→ **WORK REQUEST**:
Return a copy of every line in the data below that contains "fields".

→ **DATA PROVIDED**:

-=-=-

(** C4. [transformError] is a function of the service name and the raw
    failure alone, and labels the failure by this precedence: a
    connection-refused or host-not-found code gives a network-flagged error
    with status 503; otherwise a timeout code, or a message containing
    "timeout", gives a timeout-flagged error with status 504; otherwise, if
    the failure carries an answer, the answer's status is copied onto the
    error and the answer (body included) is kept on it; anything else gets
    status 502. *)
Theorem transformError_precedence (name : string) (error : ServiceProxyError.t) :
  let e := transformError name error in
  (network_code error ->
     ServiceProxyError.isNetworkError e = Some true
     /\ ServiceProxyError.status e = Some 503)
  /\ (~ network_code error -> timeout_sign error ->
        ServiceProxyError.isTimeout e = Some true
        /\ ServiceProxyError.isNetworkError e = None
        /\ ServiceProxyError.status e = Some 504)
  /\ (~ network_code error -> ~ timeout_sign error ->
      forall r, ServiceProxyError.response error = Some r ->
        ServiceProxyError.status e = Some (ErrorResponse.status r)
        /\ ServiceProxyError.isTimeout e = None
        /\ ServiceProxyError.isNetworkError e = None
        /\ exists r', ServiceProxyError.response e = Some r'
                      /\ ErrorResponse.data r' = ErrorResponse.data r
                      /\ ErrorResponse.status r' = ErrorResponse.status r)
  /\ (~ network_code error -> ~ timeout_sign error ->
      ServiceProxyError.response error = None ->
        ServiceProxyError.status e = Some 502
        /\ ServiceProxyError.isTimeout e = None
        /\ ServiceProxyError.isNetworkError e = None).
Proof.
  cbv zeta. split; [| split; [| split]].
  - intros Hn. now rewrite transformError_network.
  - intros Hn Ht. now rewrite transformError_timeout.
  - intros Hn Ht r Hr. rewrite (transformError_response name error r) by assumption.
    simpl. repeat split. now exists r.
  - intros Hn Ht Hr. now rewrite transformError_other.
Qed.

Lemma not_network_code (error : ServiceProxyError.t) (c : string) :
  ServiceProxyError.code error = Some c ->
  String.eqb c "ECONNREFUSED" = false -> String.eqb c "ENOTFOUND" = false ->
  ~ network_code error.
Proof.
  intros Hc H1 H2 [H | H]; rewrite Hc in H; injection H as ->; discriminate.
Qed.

-=-=-

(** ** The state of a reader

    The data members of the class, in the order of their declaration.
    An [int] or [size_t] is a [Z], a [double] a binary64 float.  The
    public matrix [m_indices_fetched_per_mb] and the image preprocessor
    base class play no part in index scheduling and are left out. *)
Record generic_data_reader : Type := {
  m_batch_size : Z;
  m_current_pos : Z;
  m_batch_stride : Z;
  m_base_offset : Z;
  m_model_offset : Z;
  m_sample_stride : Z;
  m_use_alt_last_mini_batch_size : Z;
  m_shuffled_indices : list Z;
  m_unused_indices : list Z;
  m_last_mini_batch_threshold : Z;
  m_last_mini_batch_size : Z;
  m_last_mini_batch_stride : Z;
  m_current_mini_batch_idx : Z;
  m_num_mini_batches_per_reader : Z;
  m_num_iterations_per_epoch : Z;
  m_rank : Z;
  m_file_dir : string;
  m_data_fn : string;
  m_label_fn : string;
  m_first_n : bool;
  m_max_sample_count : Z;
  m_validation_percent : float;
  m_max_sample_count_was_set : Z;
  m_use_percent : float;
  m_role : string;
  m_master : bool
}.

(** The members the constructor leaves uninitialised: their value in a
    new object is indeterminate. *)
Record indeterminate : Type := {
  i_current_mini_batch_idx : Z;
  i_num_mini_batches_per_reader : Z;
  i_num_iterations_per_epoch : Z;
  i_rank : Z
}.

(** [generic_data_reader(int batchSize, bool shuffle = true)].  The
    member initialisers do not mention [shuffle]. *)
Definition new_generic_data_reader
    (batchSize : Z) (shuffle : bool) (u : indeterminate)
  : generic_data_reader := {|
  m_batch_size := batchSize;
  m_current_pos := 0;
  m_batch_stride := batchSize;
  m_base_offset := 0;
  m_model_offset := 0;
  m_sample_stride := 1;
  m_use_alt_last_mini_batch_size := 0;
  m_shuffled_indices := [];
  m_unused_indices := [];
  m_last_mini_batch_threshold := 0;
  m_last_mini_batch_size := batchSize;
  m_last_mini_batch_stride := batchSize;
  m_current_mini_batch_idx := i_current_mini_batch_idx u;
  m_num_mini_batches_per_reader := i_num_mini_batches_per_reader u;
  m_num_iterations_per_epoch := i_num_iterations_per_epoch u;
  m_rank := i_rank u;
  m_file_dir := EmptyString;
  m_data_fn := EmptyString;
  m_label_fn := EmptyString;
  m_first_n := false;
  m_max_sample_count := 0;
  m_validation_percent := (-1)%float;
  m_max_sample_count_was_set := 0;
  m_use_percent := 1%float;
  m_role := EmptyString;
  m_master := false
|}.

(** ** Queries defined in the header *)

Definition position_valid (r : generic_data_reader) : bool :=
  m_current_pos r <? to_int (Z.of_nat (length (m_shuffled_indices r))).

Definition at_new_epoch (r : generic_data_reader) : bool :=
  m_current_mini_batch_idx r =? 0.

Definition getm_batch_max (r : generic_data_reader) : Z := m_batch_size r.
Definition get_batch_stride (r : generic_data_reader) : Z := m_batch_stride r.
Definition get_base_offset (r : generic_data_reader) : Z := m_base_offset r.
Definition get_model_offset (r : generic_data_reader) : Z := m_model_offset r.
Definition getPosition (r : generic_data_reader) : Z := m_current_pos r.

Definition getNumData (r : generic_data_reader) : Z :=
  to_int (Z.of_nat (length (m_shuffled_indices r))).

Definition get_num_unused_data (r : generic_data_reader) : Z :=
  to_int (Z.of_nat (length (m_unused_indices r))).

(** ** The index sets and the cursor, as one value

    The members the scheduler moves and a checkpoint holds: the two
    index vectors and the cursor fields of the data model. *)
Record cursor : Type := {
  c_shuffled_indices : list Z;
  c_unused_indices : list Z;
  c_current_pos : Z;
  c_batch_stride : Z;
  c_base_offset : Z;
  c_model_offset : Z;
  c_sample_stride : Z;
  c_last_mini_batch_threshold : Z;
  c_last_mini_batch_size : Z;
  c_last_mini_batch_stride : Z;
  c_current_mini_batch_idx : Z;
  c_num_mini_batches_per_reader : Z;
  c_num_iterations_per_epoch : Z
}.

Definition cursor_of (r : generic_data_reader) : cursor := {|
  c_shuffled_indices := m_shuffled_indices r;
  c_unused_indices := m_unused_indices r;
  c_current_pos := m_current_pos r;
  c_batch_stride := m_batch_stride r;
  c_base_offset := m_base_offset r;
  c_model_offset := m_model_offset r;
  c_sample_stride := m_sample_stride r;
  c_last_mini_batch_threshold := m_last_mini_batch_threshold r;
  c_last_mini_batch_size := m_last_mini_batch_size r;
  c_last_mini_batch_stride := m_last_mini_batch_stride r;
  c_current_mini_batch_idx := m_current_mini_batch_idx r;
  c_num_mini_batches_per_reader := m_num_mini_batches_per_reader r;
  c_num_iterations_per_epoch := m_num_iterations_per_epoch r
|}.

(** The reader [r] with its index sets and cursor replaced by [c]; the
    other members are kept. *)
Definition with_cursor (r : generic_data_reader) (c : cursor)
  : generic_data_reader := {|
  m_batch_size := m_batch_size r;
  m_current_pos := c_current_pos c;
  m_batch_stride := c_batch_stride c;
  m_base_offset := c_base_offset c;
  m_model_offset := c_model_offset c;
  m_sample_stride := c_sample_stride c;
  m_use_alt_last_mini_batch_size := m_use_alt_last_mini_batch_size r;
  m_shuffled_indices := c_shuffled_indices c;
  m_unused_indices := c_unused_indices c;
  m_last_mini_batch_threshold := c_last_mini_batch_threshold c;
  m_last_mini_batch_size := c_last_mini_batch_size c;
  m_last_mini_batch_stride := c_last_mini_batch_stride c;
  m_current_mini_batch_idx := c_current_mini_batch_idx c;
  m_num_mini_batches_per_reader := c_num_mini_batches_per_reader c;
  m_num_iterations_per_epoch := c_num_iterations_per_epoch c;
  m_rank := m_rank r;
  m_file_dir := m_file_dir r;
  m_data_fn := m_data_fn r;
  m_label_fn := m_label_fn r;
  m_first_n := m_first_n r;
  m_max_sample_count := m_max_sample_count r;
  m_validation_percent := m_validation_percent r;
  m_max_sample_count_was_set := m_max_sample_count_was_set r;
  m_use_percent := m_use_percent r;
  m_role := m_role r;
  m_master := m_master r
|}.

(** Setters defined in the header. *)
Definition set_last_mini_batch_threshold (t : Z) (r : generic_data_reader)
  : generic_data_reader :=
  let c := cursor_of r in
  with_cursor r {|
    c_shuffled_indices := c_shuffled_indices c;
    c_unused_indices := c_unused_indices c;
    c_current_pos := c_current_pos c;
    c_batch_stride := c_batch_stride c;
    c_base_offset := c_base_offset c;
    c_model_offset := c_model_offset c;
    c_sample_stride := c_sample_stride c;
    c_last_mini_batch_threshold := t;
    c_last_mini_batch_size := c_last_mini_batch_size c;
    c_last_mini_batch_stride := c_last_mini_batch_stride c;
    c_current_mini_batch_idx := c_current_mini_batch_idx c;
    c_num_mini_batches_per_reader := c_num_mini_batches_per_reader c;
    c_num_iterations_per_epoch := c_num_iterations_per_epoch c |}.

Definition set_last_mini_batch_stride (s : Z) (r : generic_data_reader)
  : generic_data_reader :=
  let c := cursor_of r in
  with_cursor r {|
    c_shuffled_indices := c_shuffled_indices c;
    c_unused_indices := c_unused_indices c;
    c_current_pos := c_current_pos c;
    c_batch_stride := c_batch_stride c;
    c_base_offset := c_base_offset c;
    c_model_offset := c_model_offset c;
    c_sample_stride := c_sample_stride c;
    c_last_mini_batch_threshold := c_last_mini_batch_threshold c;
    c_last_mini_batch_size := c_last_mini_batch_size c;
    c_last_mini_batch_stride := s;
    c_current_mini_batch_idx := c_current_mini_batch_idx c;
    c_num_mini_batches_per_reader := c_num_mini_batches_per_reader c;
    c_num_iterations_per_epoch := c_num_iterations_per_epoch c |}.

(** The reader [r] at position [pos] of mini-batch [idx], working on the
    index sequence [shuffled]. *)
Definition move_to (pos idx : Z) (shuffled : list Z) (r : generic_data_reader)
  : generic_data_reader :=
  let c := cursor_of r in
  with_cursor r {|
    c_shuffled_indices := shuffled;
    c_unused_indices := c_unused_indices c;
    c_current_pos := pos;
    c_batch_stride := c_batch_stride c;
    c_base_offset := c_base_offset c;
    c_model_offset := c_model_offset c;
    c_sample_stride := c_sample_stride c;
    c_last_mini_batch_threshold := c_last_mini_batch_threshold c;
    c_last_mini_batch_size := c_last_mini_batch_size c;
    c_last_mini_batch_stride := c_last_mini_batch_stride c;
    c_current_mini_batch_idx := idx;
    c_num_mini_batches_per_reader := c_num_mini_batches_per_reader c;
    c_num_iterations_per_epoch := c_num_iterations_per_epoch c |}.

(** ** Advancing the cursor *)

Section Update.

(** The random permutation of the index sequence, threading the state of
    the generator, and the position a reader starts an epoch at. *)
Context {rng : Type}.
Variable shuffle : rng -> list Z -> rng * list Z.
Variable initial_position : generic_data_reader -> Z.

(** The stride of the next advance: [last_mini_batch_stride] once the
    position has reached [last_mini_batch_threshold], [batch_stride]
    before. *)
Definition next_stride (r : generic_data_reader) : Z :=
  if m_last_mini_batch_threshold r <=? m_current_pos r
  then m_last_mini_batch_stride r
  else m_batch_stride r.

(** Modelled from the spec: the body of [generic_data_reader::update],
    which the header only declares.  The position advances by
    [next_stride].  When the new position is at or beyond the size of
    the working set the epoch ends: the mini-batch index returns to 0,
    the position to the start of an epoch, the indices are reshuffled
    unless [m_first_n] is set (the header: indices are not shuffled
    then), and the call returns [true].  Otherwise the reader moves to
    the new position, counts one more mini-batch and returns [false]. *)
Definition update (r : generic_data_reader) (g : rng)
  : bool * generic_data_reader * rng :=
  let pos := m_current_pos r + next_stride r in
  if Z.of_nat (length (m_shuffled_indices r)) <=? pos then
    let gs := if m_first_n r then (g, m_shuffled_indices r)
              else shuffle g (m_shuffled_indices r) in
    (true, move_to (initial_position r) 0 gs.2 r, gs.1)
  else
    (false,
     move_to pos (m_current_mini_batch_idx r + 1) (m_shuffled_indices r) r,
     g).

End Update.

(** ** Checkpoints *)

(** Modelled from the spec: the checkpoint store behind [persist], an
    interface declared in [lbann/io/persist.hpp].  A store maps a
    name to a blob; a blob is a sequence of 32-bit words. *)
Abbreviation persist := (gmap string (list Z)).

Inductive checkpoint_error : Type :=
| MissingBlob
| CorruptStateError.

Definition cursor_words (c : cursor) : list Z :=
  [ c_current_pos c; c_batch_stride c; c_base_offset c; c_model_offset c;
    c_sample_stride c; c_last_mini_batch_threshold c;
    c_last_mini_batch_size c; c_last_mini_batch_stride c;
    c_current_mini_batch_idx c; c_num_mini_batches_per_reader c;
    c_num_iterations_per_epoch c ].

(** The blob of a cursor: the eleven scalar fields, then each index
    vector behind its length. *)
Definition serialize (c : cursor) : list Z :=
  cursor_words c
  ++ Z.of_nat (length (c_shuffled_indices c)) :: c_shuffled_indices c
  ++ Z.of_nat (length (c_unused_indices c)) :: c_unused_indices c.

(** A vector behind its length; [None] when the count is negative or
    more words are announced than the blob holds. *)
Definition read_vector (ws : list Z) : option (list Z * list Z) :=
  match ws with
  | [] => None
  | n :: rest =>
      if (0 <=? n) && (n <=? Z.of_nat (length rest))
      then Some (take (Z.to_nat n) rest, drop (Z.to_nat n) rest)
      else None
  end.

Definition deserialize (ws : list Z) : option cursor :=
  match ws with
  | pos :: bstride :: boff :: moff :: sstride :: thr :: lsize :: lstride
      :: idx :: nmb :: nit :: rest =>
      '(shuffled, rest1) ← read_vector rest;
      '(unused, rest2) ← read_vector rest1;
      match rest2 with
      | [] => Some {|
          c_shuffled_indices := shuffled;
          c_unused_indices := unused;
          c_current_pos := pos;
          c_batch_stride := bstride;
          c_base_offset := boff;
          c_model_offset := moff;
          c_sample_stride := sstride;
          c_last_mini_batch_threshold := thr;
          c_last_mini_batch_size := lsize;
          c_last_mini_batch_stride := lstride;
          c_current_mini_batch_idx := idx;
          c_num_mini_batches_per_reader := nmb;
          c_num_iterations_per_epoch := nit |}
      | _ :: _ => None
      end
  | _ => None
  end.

-=-=-

→ **ANSWER SECTION**:
    index vectors and the cursor fields of the data model. *)
(** The blob of a cursor: the eleven scalar fields, then each index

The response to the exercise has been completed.